In another study, waveforms from electrical penetration graphs (EPG) were used to understand which waveforms coincided with the inoculation of plants with BCTV. As insects feed on different parts of the plant, they produce different EPG waves which can be measured using probes wired to the insects. Researchers found that D waveforms were most likely to coincide with successful inoculation of the plant with BCTV. This waveform is also the same waveform which is produced during phloem ingestion by beet leafhoppers. Thus, this study further lends credibility to the transmission model that suggests that beet leafhoppers transmit the BCTV when they feed on the phloem sap of healthy plants.

==== Transmission to non-host plants ====

A previous study of oviposition in the beet leafhopper has shown that the insects prefer to lay eggs on beet plants even when they prefer different host plants for feeding. In another study, researchers tried to study which plants the insects prefer to settle and lay eggs on and which plants were good for insect survival.

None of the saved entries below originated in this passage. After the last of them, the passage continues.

(** * Work-efficient scan and stream compaction (stream_compaction/efficient.cu)

    A shallow embedding of [StreamCompaction::Efficient]: the kernel
    [kernScanInclusive], the multi-level driver [scan] and [compact].

    Device arrays are lists of 32-bit signed integers (as [Z], every
    addition wrapped); array lengths and indices are natural numbers, and
    the padded length [1 << ilog2ceil(n)] is computed on [int] as in the
    source, so the results below are for [n <= 2^30], where it does not
    overflow. A kernel launch is a sequence of phases delimited by the
    barriers of the source; in a phase the threads run one after the
    other in the order of their global index. The block size
    [Common::block_size_efficient] is a parameter; the results need it to
    be a power of two, at least 2. *)

From Stdlib Require Import ZArith Lia Bool.
From stdpp Require Import base list.

Local Open Scope nat_scope.

(** ** 32-bit signed integers *)

Definition int_min : Z := (- 2 ^ 31)%Z.
Definition int_max : Z := (2 ^ 31 - 1)%Z.

Definition int32 (z : Z) : Prop := (int_min <= z <= int_max)%Z.

(** Two's complement wrap-around of a mathematical integer. *)
Definition wrap32 (z : Z) : Z := ((z + 2 ^ 31) mod 2 ^ 32 - 2 ^ 31)%Z.

(** [a + b] on [int]. *)
Definition add32 (a b : Z) : Z := wrap32 (a + b).

(** ** Device memory *)

(** [m[i]]; a read outside the array (undefined in the source, and never
    done by the drivers) gives 0. *)
Definition rd (m : list Z) (i : nat) : Z := default 0%Z (m !! i).

(** [cudaMalloc]: the new array holds whatever words the device memory
    held there; [junk] is that content. *)
Definition cudaMalloc (junk : nat -> Z) (len : nat) : list Z :=
  map (fun i => wrap32 (junk i)) (seq 0 len).

(** [cudaMemcpy(dst, src, cnt * sizeof(int))]. *)
Definition cudaMemcpy (dst src : list Z) (cnt : nat) : list Z :=
  take cnt src ++ drop cnt dst.

(** [cudaMemset(dst, 0, cnt * sizeof(int))]. *)
Definition cudaMemset0 (dst : list Z) (cnt : nat) : list Z :=
  replicate (min cnt (length dst)) 0%Z ++ drop cnt dst.

(** ** Kernel launches *)

(** The global indices [blockIdx.x * blockDim.x + threadIdx.x] of a launch
    [<<<gridDim, blockDim>>>]. *)
Definition launch (gridDim blockDim : nat) : list nat :=
  seq 0 (gridDim * blockDim).

(** One barrier-delimited phase: every thread runs [body]. *)
Definition par_for {S : Type} (threads : list nat) (body : nat -> S -> S)
    (s : S) : S :=
  fold_left (fun s id => body id s) threads s.

(** Modelled from the spec: [ilog2ceil] of common.h is not among the
    sources; the spec gives [nPad = 2^ceil(log2(n))], so it is the ceiling
    of the binary logarithm. *)
Definition ilog2ceil (n : nat) : nat := Nat.log2_up n.

(** *** kernScanInclusive *)

(** Upsweep, step [d], thread [id]. *)
Definition upsweep_thread (n d id : nat) (idata : list Z) : list Z :=
  if (id <? n) && (id mod 2 ^ (d + 1) =? 0) then
    <[id + 2 ^ (d + 1) - 1 :=
        add32 (rd idata (id + 2 ^ (d + 1) - 1)) (rd idata (id + 2 ^ d - 1))]>
      idata
  else idata.

(** [tid == bdim - 1 || id == n - 1]. *)
Definition last_of_block (bdim n id : nat) : bool :=
  (id mod bdim =? bdim - 1) || (id =? n - 1).

(** The last thread of a block saves the block's sum in its register
    [reduction_sum] and clears the slot. The state is the array and the
    registers of all threads. *)
Definition capture_thread (bdim n id : nat) (s : list Z * list Z)
    : list Z * list Z :=
  let '(idata, reduction_sum) := s in
  if (id <? n) && last_of_block bdim n id then
    (<[id := 0%Z]> idata, <[id := rd idata id]> reduction_sum)
  else s.

(** Downsweep, step [d], thread [id]. *)
Definition downsweep_thread (n d id : nat) (idata : list Z) : list Z :=
  if (id <? n) && (id mod 2 ^ (d + 1) =? 0) then
    let temp := rd idata (id + 2 ^ d - 1) in
    let idata1 :=
      <[id + 2 ^ d - 1 := rd idata (id + 2 ^ (d + 1) - 1)]> idata in
    <[id + 2 ^ (d + 1) - 1 :=
        add32 (rd idata1 (id + 2 ^ (d + 1) - 1)) temp]> idata1
  else idata.

(** The final write of thread [id] to [odata]. *)
Definition emit_thread (bdim n : nat) (idata reduction_sum : list Z)
    (id : nat) (odata : list Z) : list Z :=
  if id <? n then
    if last_of_block bdim n id then <[id := rd reduction_sum id]> odata
    else <[id := rd idata (id + 1)]> odata
  else odata.

Definition upsweep (threads : list nat) (n log2n : nat) (idata : list Z)
    : list Z :=
  fold_left (fun m d => par_for threads (upsweep_thread n d) m)
            (seq 0 log2n) idata.

Definition downsweep (threads : list nat) (n log2n : nat) (idata : list Z)
    : list Z :=
  fold_left (fun m d => par_for threads (downsweep_thread n d) m)
            (rev (seq 0 log2n)) idata.

(** [kernScanInclusive<<<gridDim, blockDim>>>(n, odata, idata)]: the
    result is the pair of [odata] (inclusive scan of every block) and
    [idata] (exclusive scan of every block) after the launch. *)
Definition kernScanInclusive (gridDim bdim n : nat) (odata idata : list Z)
    : list Z * list Z :=
  let threads := launch gridDim bdim in
  let log2n := ilog2ceil (if n <? bdim then n else bdim) in
  let idata1 := upsweep threads n log2n idata in
  let '(idata2, reduction_sum) :=
    par_for threads (capture_thread bdim n)
            (idata1, replicate (length threads) 0%Z) in
  let idata3 := downsweep threads n log2n idata2 in
  let odata1 :=
    par_for threads (emit_thread bdim n idata3 reduction_sum) odata in
  (odata1, idata3).

(** *** Kernels of common.cu *)

(** Modelled from the spec: [kernMapToBoolean] of common.cu is not among
    the sources; the spec has [mask[i] = 1] if [work[i] != 0] else [0]. *)
Definition kernMapToBoolean (gridDim bdim n : nat) (bools idata : list Z)
    : list Z :=
  par_for (launch gridDim bdim)
    (fun id bools =>
       if id <? n then
         <[id := if (rd idata id =? 0)%Z then 0%Z else 1%Z]> bools
       else bools)
    bools.

(** Modelled from the spec: [kernScatter] of common.cu is not among the
    sources; the spec has: if [mask[i] == 1], write [work[i]] into
    [output[destIndex[i]]]. A negative index is outside the array. *)
Definition scatter_thread (n : nat) (idata bools indices : list Z)
    (id : nat) (odata : list Z) : list Z :=
  if (id <? n) && (rd bools id =? 1)%Z && (0 <=? rd indices id)%Z then
    <[Z.to_nat (rd indices id) := rd idata id]> odata
  else odata.

Definition kernScatter (gridDim bdim n : nat)
    (odata idata bools indices : list Z) : list Z :=
  par_for (launch gridDim bdim) (scatter_thread n idata bools indices) odata.

(** Modelled from the spec: [kernExtractLastElementPerBlock] of common.cu
    is not among the sources; the spec has: extract the last element of
    every group into the next level's input buffer, one element per
    group. *)
Definition kernExtractLastElementPerBlock (gridDim bdim n : nat)
    (odata idata : list Z) : list Z :=
  par_for (launch gridDim bdim)
    (fun id odata =>
       if (id <? n) && last_of_block bdim n id then
         <[id / bdim := rd idata id]> odata
       else odata)
    odata.

(** Modelled from the spec: [kernShiftToExclusive] of common.cu is not
    among the sources; the spec has: a one-position right-shift with 0
    inserted at position 0. *)
Definition kernShiftToExclusive (gridDim bdim n : nat)
    (odata idata : list Z) : list Z :=
  par_for (launch gridDim bdim)
    (fun id odata =>
       if id <? n then
         <[id := if id =? 0 then 0%Z else rd idata (id - 1)]> odata
       else odata)
    odata.

(** Modelled from the spec: [kernAddOffsetPerBlock] of common.cu is not
    among the sources; the spec has: broadcast each per-group offset onto
    every element of the corresponding group, by addition. *)
Definition kernAddOffsetPerBlock (gridDim bdim n : nat)
    (odata block_offset idata : list Z) : list Z :=
  par_for (launch gridDim bdim)
    (fun id odata =>
       if id <? n then
         <[id := add32 (rd idata id) (rd block_offset (id / bdim))]> odata
       else odata)
    odata.

(** ** The drivers *)

(** The per-level device arrays and sizes of [scan] and [compact]
    ([dev_iIndices] and [dev_oIndices] in [compact]). *)
Record levels : Type := Levels {
  dev_idata : list (list Z);
  dev_odata : list (list Z);
  dev_buffer : list (list Z);
  array_sizes : list nat;
  grid_sizes : list nat
}.

Section Driver.

(** [Common::block_size_efficient], a constant of common.h. *)
Variable block_size : nat.

(** The uninitialised content of the k-th array given by [cudaMalloc]. *)
Variable junk : nat -> nat -> Z.

(** [(len + block_size - 1) / block_size]. *)
Definition blocks_of (len : nat) : nat := (len + block_size - 1) / block_size.

(** [while ((len + block_size - 1) / block_size > 1) { ++num_scans; ... }];
    [fuel] bounds the number of iterations ([count_scans_fuel] below: the
    loop ends before the fuel does). *)
Fixpoint count_scans (fuel len num_scans : nat) : nat :=
  match fuel with
  | O => num_scans
  | S fuel =>
      if 1 <? blocks_of len
      then count_scans fuel (blocks_of len) (S num_scans)
      else num_scans
  end.

Definition num_scans_of (n_pad : nat) : nat := count_scans n_pad n_pad 1.

(** The allocation loop, from level [i] on; [first] numbers the
    allocations made before it. *)
Fixpoint alloc_levels (first todo i len : nat) : levels :=
  match todo with
  | O => Levels [] [] [] [] []
  | S todo =>
      let rest := alloc_levels first todo (S i) (blocks_of len) in
      Levels (cudaMalloc (junk (first + 3 * i)) len :: dev_idata rest)
             (cudaMalloc (junk (first + 3 * i + 1)) len :: dev_odata rest)
             (cudaMalloc (junk (first + 3 * i + 2)) len :: dev_buffer rest)
             (len :: array_sizes rest)
             (blocks_of len :: grid_sizes rest)
  end.

(** Body of the first kernel loop (upward pass), level [i]. *)
Definition up_level (num_scans i : nat) (s : levels) : levels :=
  let '(buffer_i, idata_i) :=
    kernScanInclusive (grid_sizes s !!! i) block_size (array_sizes s !!! i)
                      (dev_buffer s !!! i) (dev_idata s !!! i) in
  let idata_i := cudaMemcpy idata_i buffer_i (array_sizes s !!! i) in
  let idatas := <[i := idata_i]> (dev_idata s) in
  let idatas :=
    if i <? num_scans - 1 then
      <[i + 1 :=
          kernExtractLastElementPerBlock
            (grid_sizes s !!! i) block_size (array_sizes s !!! i)
            (idatas !!! (i + 1)) idata_i]> idatas
    else idatas in
  Levels idatas (dev_odata s) (<[i := buffer_i]> (dev_buffer s))
         (array_sizes s) (grid_sizes s).

(** Body of the second kernel loop (downward pass), level [i]. *)
Definition down_level (i : nat) (s : levels) : levels :=
  let odata_i :=
    kernShiftToExclusive (grid_sizes s !!! i) block_size (array_sizes s !!! i)
                         (dev_odata s !!! i) (dev_buffer s !!! i) in
  let buffers :=
    if 1 <=? i then
      <[i - 1 :=
          kernAddOffsetPerBlock
            (grid_sizes s !!! (i - 1)) block_size (array_sizes s !!! (i - 1))
            (dev_buffer s !!! (i - 1)) odata_i (dev_idata s !!! (i - 1))]>
        (dev_buffer s)
    else dev_buffer s in
  Levels (dev_idata s) (<[i := odata_i]> (dev_odata s)) buffers
         (array_sizes s) (grid_sizes s).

These studies are important as factors like host preference may impact which species of plants the BCTV is transmitted to. It is also important to understand the complex interactions that take place between the beet leafhopper and non-host plants to understand how disease may be spread. Tests of settling behaviors showed that although the insects settled similarly on all plants in the beginning, the numbers of beet leafhoppers on bean and tomato plants declined significantly after a period of four hours. Instead, the insects preferred to settle on sugar beets, radish, potato and carrot plants. These results were similar to studies of insect mortality on the same plants, which showed that the majority of insects confined to bean and tomato plants had died within a week. There were also differences noticed in mortality on plants that were preferred for settling: insects were more likely to die on carrot plants as compared to beets, potato and radish. Experiments on oviposition also showed that the insects had a preference to lay eggs on beet, potato and radish plants where nymphs hatched from eggs and continued providing generations of beet leafhoppers. Carrot, bean and tomato plants were also rejected for oviposition by the insects where no eggs were laid on these plants.

Even though bean and tomato plants proved to be in-hostile hosts for the beet leafhopper, research shows that the insects still transmit the BCTV to these plants. A major implication of this study is that it shows that plants which are inappropriate hosts of the beet leafhopper insect can also be transmitted with the Beet Curly Top Virus. The authors propose that these findings may suggest that the virus can be transmitted very quickly even after only a couple of hours of exposure to the insects.